Un viejo, enfrentado a nosotros, tenía una radio pequeña pegada a la oreja. El partido de Peñarol estaba por comenzar. Entonces salió el doctor encargado de mi padre. Mamá y el tío se acercaron a él. Me hicieron señas para que no me levantase de mi asiento. Los detalles trágicos no son necesarios, mi padre murió.
Ese fue, tal vez, el día más triste que recuerdo. Han pasado varios años. Peñarol le ganó a los brasileros y yo no pude dormir pensando en las palabras que me había dicho mi padre unos días antes.

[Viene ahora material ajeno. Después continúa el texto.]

Lemma loop_exec_ok s s' : loop_ok s → loop_exec s = Some s' → loop_ok s'.
Proof.
  destruct s as [cl di ev ch lo cs ar ha la]. unfold loop_ok, loop_exec, queue. cbn. intros (Hp & Hc & Hl & Hh) E.
  destruct lo as [|e|e| | |]; cbn in *; try done.
  - destruct ev as [[[|e q] []]|]; simplify_eq/=; (split_and!; try done); try (by rewrite app_nil_r); destruct cl; cbn in *; try lia; try done.
  - simplify_eq/=. destruct cl; cbn in *; (split_and!; try done); try lia. by eexists.
  - simplify_eq/=. destruct cl; cbn in *; (split_and!; try done); try lia; try (by rewrite <- app_assoc).
  - subst ch. simplify_eq/=. by split_and!.
Qed.

Lemma close_exec_loop k s s' : loop_ok s → close_exec k s = Some s' → loop_ok s'.
Proof.
  unfold loop_ok, close_exec, queue. intros (Hp & Hc & Hl & Hh) E. destruct (closers s !! k) as [[]|]; try done; simplify_eq/=; try done.
  destruct (closed s) eqn:Hcl; cbn; rewrite ?Hcl; split_and!; try done. rewrite Hl. destruct (loop s); cbn; lia.
Qed.

(** Closers that do not disconnect do not matter. *)
Lemma closing_insert s k p :
  closing_ok s → p ≠ KDisconnect → closers s !! k ≠ Some KDisconnect → (closed s = false → p = KStart) → closing_ok (set_closer k p s).
Proof.
  unfold closing_ok. cbn. intros Hc Hp Hk Hs.
  assert (∀ k', closers s !! k' ≠ Some KDisconnect → <[k := p]> (closers s) !! k' ≠ Some KDisconnect) as Hi.
  { intros k' Hk'. destruct (decide (k' = k)) as [->|]; [rewrite lookup_insert_eq; congruence|by rewrite lookup_insert_ne]. }
  destruct (closed s).
  - destruct Hc as [(Hd & k0 & H0 & H1)|[Hd H1]]; [left|right; by auto]. split; [done|]. exists k0.
    rewrite lookup_insert_ne by congruence. auto.
  - destruct Hc as [Hd H1]. split; [done|]. intros k' p'. destruct (decide (k' = k)) as [->|].
    + rewrite lookup_insert_eq. intros [= <-]. by apply Hs.
    + rewrite lookup_insert_ne by done. apply H1.
Qed.

Lemma close_exec_closing k s s' : closing_ok s → close_exec k s = Some s' → closing_ok s'.
Proof.
  unfold close_exec. intros Hc E. destruct (closers s !! k) as [[]|] eqn:Hk; try done; simplify_eq/=.
  - destruct (closed s) eqn:Hcl; [apply closing_insert; [done|done|congruence|congruence]|].
    unfold closing_ok in *. cbn. rewrite Hcl in Hc. destruct Hc as [Hd H1]. left. split; [done|]. exists k.
    rewrite lookup_insert_eq. split; [done|]. intros k' Hk'. rewrite lookup_insert_ne by done. intros E. by apply H1 in E.
  - unfold closing_ok in *. cbn. destruct (closed s) eqn:Hcl; [|by destruct Hc as [_ Hc]; apply Hc in Hk].
    destruct Hc as [(Hd & k0 & H0 & H1)|[_ H1]]; [|by apply H1 in Hk].
    right. split; [by rewrite Hd|]. intros k'. destruct (decide (k' = k)) as [->|]; [by rewrite lookup_insert_eq|].
    rewrite lookup_insert_ne by done. destruct (decide (k0 = k)) as [->|Hne]; [by apply H1|]. by destruct (H1 k (not_eq_sym Hne)).
  - apply closing_insert; [done|done|congruence|]. intros Hcl. unfold closing_ok in Hc. rewrite Hcl in Hc.
    destruct Hc as [_ Hc]. by apply Hc in Hk.
Qed.

Lemma qmp_step s s' : closing_ok s ∧ loop_ok s → step s s' → closing_ok s' ∧ loop_ok s'.
Proof.
  intros [Hc Hl] Hs. destruct Hs as [s s' E|k s s' E|k s E|e q s E|q s E].
  - split; [|by eapply loop_exec_ok].
    assert (closed s' = closed s ∧ disconnects s' = disconnects s ∧ closers s' = closers s) as (E1 & E2 & E3)
      by (unfold loop_exec in E; by repeat case_match; simplify_eq/=).
    unfold closing_ok. by rewrite E1, E2, E3.
  - split; [by eapply close_exec_closing|by eapply close_exec_loop].
  - split; [|done]. apply closing_insert; [done|done|by rewrite E|done].
  - split; [done|]. unfold loop_ok, queue in *. cbn. rewrite E in Hl. destruct Hl as (? & ? & ? & Hh). split_and!; try done.
    destruct (ended (loop s)); [by apply prefix_app_r|]. by rewrite <- Hh, <- !app_assoc.
  - split; [done|]. unfold loop_ok, queue in *. cbn. by rewrite E in Hl.
Qed.

Lemma qmp_inv b s : rtc step (init b) s → closing_ok s ∧ loop_ok s.
Proof.
  assert (closing_ok (init b) ∧ loop_ok (init b)) as H0 by (by destruct b).
  intros Hs. revert Hs H0. generalize (init b). induction 1 as [|s1 s2 s3 Hst _ IH]; [done|]. intros Hi. by eapply IH, qmp_step.
Qed.

(** In every interleaving of the loop and of any number of calls of [Close], the
    monitor is disconnected at most once, and exactly once when a caller that is to
    do it has; the loop handles the events in the order in which they arrived, at
    most one of them after the client was closed; and the channel that [Close] waits
    for is closed exactly when the loop has ended, never twice. *)
Theorem qmp_client_life b s :
  rtc step (init b) s →
  loop s ≠ LPanic ∧ (disconnects s ≤ 1)%nat ∧ (late s ≤ 1)%nat ∧ handled s `prefix_of` arrived s ∧
  (eventLoopDone s = ClosedChan ↔ loop s = LDone) ∧
  (∀ k, closers s !! k = Some KWait → disconnects s = 1%nat ∨ ∃ k', closers s !! k' = Some KDisconnect).
Proof.
  intros [Hc (Hp & Hd & Hl & Hh)]%qmp_inv. split_and!.
  - done.
  - unfold closing_ok in Hc. destruct (closed s); [destruct Hc as [[-> _]|[-> _]]|destruct Hc as [-> _]]; lia.
  - destruct (closed s); lia.
  - destruct (ended (loop s)); [done|]. rewrite <- Hh. by eexists.
  - rewrite Hd. destruct (loop s); split; congruence.
  - intros k Hk. unfold closing_ok in Hc. destruct (closed s); [|destruct Hc as [_ Hc]; by apply Hc in Hk].
    destruct Hc as [(_ & k0 & ? & _)|[? _]]; eauto.
Qed.

(** From each point of its loop the goroutine gets to its end by its own steps, if
    the channel will not block it. *)
Definition runs_out (s : sys) : Prop := ∃ s', rtc (λ x y, loop_exec x = Some y) s s' ∧ loop s' = LDone.

Lemma runs_step s s' : loop_exec s = Some s' → runs_out s' → runs_out s.
Proof. intros E (s2 & Hr & Hd). exists s2. split; [by eapply rtc_l|done]. Qed.

Lemma exit_runs_out s : loop s = LExit → eventLoopDone s = OpenChan → runs_out s.
Proof. intros E1 E2. eapply runs_step; [unfold loop_exec; by rewrite E1, E2|]. eexists. split; [constructor|done]. Qed.

Lemma check_runs_out s e :
  loop s = LCheck e → eventLoopDone s = OpenChan →
  (∀ s1, loop s1 = LSelect → eventLoopDone s1 = OpenChan → events s1 = events s → runs_out s1) → runs_out s.
Proof.
  intros E1 E2 Hsel. eapply runs_step; [unfold loop_exec; by rewrite E1|]. destruct (closed s); [by apply exit_runs_out|].
  eapply runs_step; [unfold loop_exec; reflexivity|]. by apply Hsel.
Qed.

Lemma select_runs_out s :
  loop s = LSelect → eventLoopDone s = OpenChan → (∀ q, events s ≠ Some (q, true)) → runs_out s.
Proof.
  intros E1 E2 Hev. destruct (events s) as [[q []]|] eqn:Ev; [by destruct (Hev q)| |].
  - clear Hev. revert s E1 E2 Ev. induction q as [|e q IH]; intros s E1 E2 Ev.
    + eapply runs_step; [unfold loop_exec; by rewrite E1, Ev|]. by apply exit_runs_out.
    + eapply runs_step; [unfold loop_exec; by rewrite E1, Ev|]. eapply check_runs_out; [done..|]. intros s1 ? ? Hs1. by apply IH.
  - eapply runs_step; [unfold loop_exec; by rewrite E1, Ev|]. by apply exit_runs_out.
Qed.

(** Once the library has closed the channel of events, or if there is none, the loop
    ends by its own steps. *)
Theorem qmp_loop_ends b s : rtc step (init b) s → (∀ q, events s ≠ Some (q, true)) → runs_out s.
Proof.
  intros [_ (Hp & Hd & _)]%qmp_inv Hev. destruct (loop s) as [|e|e| | |] eqn:E; try done.
  - by apply select_runs_out.
  - eapply check_runs_out; [done..|]. intros s1 ? ? Hs1. apply select_runs_out; [done..|]. by rewrite Hs1.
  - eapply runs_step; [unfold loop_exec; by rewrite E|]. by apply select_runs_out.
  - by apply exit_runs_out.
  - exists s. split; [constructor|done].
Qed.

End qmp.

-Lucas, cuando andes en la calle, siempre tenés que tener cuidado, nunca te confíes. Por más que sigas las señales de tránsito, nunca se puede controlar a las demás personas. Siempre poné atención en vos mismo y en los demás sobre todo.
-Si papá.- le dije yo.
Hoy me es inevitable pensar en ese día sin sentirme culpable. ¿Cómo habrá sido su último instante? Le doy vueltas y más vueltas al asunto; y cuanto más lo pienso más seguro estoy. Mi padre nunca se distraía, pero ese día creo que sí. Y la razón era que ese día me iba a ver feliz, como el fue feliz cuando su padre le llevó al estadio. Los grados de culpabilidad en cada desgracia sé que siempre son inciertos, pero sin dudas, hay varios factores en cada una. Puede decirse que el conductor era imprudente y que hizo mal en cruzar con roja. También, desde ese punto de vista, la irritabilidad de un patrón intolerante contribuye en cierta forma. La distracción de mi padre. Un mecánico desidioso que no arregló correctamente los frenos de un Opel negro. El clima. El tiempo. ¿Dios? ¿El destino? No lo sé.

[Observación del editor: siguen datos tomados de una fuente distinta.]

Lemma adds_unmount_all l e s :
  adds (unmount_all l e) s
    (λ _ ev, ev = EvUnmount ∘ MountPoint <$> filter (λ a, mnt_Type (am_Mount a) ≠ "mkdir") l).
Proof.
  revert e s. induction l as [|a l IH]; intros e s; [by apply adds_ret|]. simpl.
  destruct (String.eqb_spec (mnt_Type (am_Mount a)) "mkdir") as [E|E].
  - eapply adds_mono; [apply IH|]. simpl. intros _ ev ->. rewrite filter_cons_False; [done|tauto].
  - eapply (adds_bind _ _ _ _ (λ _ ev, ev = [EvUnmount (MountPoint a)])).
    + unfold adds, wpp, UnmountAll. destruct (mount_UnmountAll _ _). by eexists.
    + intros e' ev s1 ->. eapply adds_mono; [apply IH|]. simpl. intros _ ev ->.
      by rewrite filter_cons_True by done.
Qed.

Lemma adds_fail {A} active e s :
  adds (fail (A:=A) active e) s (λ r ev, r = Err e ∧ ev = unmounts active).
Proof.
  eapply adds_bind; [apply adds_unmount_all|]. simpl. intros _ ev s1 ->. apply adds_ret.
  by rewrite app_nil_r.
Qed.

Lemma adds_applyMkdirSpecs specs s :
  adds (applyMkdirSpecs specs) s
    (λ r ev, mounts_of ev = [] ∧
       match r with
       | None => ∀ sp, sp ∈ specs → EvMkdir (md_Path sp) ∈ ev
       | Some _ => call_fails
       end).
Proof.
  revert s. induction specs as [|sp specs IH]; intros s; simpl.
  { apply adds_ret. split; [done|]. intros sp Hin. by apply elem_of_nil in Hin. }
  eapply (adds_bind _ _ _ _ (λ r ev, match r with
    | Some _ => ev = [] ∧ call_fails | None => ev = [EvMkdir (md_Path sp)] end)).
  { apply adds_call; [|done]. intros _ [w Hw]. split; [done|]. left. by eexists _, _, _. }
  assert (Hrest : ∀ s1, adds (applyMkdirSpecs specs) s1 (λ r ev,
    mounts_of ([EvMkdir (md_Path sp)] ++ ev) = [] ∧
    match r with
    | None => ∀ sp0, sp0 ∈ sp :: specs → EvMkdir (md_Path sp0) ∈ [EvMkdir (md_Path sp)] ++ ev
    | Some _ => call_fails
    end)).
  { intros s1. eapply adds_mono; [apply IH|]. intros [e|] ev [H1 H2]; (split; [done|]); [done|].
    intros sp0 [->|Hin]%elem_of_cons; [by left|right; by apply H2]. }
  intros [e|] ev s1 HR; [destruct HR as [-> Hf]; by apply adds_ret|]. subst ev.
  destruct (_ || _); [|apply Hrest].
  eapply (adds_bind _ _ _ _ (λ r ev, ev = [] ∧ (r ≠ None → call_fails))).
  { unfold adds, wpp. destruct (os_Chown _ _ _ _) as [e w] eqn:E. eexists. rewrite app_nil_r.
    split_and!; [done|done|]. intros He. right; left. eexists _, _, _, _. by rewrite E. }
  intros [e|] ev s2 [-> Hf]; [|apply Hrest]. apply adds_ret. split; [done|by apply Hf].
Qed.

Aprovechando la ocasión, comentaré que desde ese día me interesé en el estudio de los mayas y su desaparición. Hay varias teorías. La más aceptada entre los conocedores de la materia es la que dice que los pueblos sublevados se revelaron, y derrocaron al imperio, obligando a las personas a abandonar las ciudades. Otra teoría habla sobre el gran crecimiento que la selva y la vegetación tuvieron durante el siglo de la desaparición, siendo este crecimiento tan repentino y colosal, que obligó a los ciudadanos a abandonar las ciudades y dispersarse en diferentes tribus y pueblos cercanos. Una distinta teoría habla sobre una gran epidemia que azotó a las grandes ciudades matando a todos los habitantes, incapaces de hacerle frente con el tan escaso conocimiento médico de esos tiempos. Por último, mi preferida, dice que los mayas eran la civilización “dueña del tiempo” y que encontraron, luego de siglos de estudio metódico, la manera de viajar en el tiempo y que así lo hicieron, toda su civilización. En fin, es un hecho rodeado de un misterio inusual. Tal vez ninguna de estas premisas sea cierta. Tal vez la verdad contiene pequeñas proporciones de cada una de ellas.

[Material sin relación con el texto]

(* ===== verification/Config.v ===== *)
(** * Configuration

    Models internal/config (config.go, validation.go), internal/paths/paths.go
    and the parts of internal/shim/resources/hotplug.go that make the
    configuration of the hotplug controllers from it.  The file system and the
    decoding of JSON are parameters; iteration over a Go map is in any order.
    The values that error texts print with a precision are left out. *)

From S2P Require Import Prelude GoStrings GoTime CpuHotplug MemHotplug MountUtil.
From Stdlib Require Import SpecFloat.

Module Config.
Import GoTime MountUtil (fmt_q).

(** ** config.go *)

Record PathsConfig := mkPaths
  { ShareDir : string; StateDir : string; LogDir : string; QEMUPath : string; QEMUSharePath : string }.
Record RuntimeConfig := mkRuntime { VMM : string }.
Record TimeoutsConfig := mkTimeouts
  { VMStart : string; DeviceDetection : string; ShutdownGrace : string; EventReconnect : string;
    TaskClientRetry : string; IOWait : string; QMPCommand : string }.
Record HotplugConfig := mkHotplug
  { MonitorInterval : string; ScaleUpCooldown : string; ScaleDownCooldown : string;
    ScaleUpThreshold : float64; ScaleDownThreshold : float64;
    ScaleUpStability : Z; ScaleDownStability : Z; EnableScaleDown : bool }.
Record MemHotplugConfig := mkMemHotplug
  { mem_Hotplug : HotplugConfig; OOMSafetyMarginMB : Z; IncrementSizeMB : Z }.
Record CPUHotplugConfig := mkCPUHotplug { cpu_Hotplug : HotplugConfig; ScaleUpThrottleLimit : float64 }.
Record Config := mkConfig
  { Paths : PathsConfig; Runtime : RuntimeConfig; Timeouts : TimeoutsConfig;
    CPUHotplug : CPUHotplugConfig; MemHotplug : MemHotplugConfig }.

Se hace muy difícil especular en certidumbres. Me conformo pensando en que mi padre venía pedaleando, viéndonos alentar, rodeados de serpentinas y papeles picados, en donde once jugadores vestidos de amarillo y negro se adentran a la cancha airosos, reluciendo el orgullo de sus seguidores; cuando un Opel negro lo atropella, dejando esa última visión como el eterno eco de su paso por el mundo.
Mi hijo Pablo tiene tres años. Ya le compré una camiseta amarilla y negra. Su madre me pide por favor que no lo lleve al estadio, porque es peligroso para el chico y podría traerme malos recuerdos.
-No me rompas las pelotas.- le digo yo.
En mi mesa de luz tengo la vieja entrada, aquella que compró mi padre el día anterior a su muerte. He decidido dársela a Pablo y decirle que la lance con ímpetu, cuando vea asomar por el túnel esa hermosa camiseta, para que ese pedazo de papel se pierda en el viento entre todos los demás.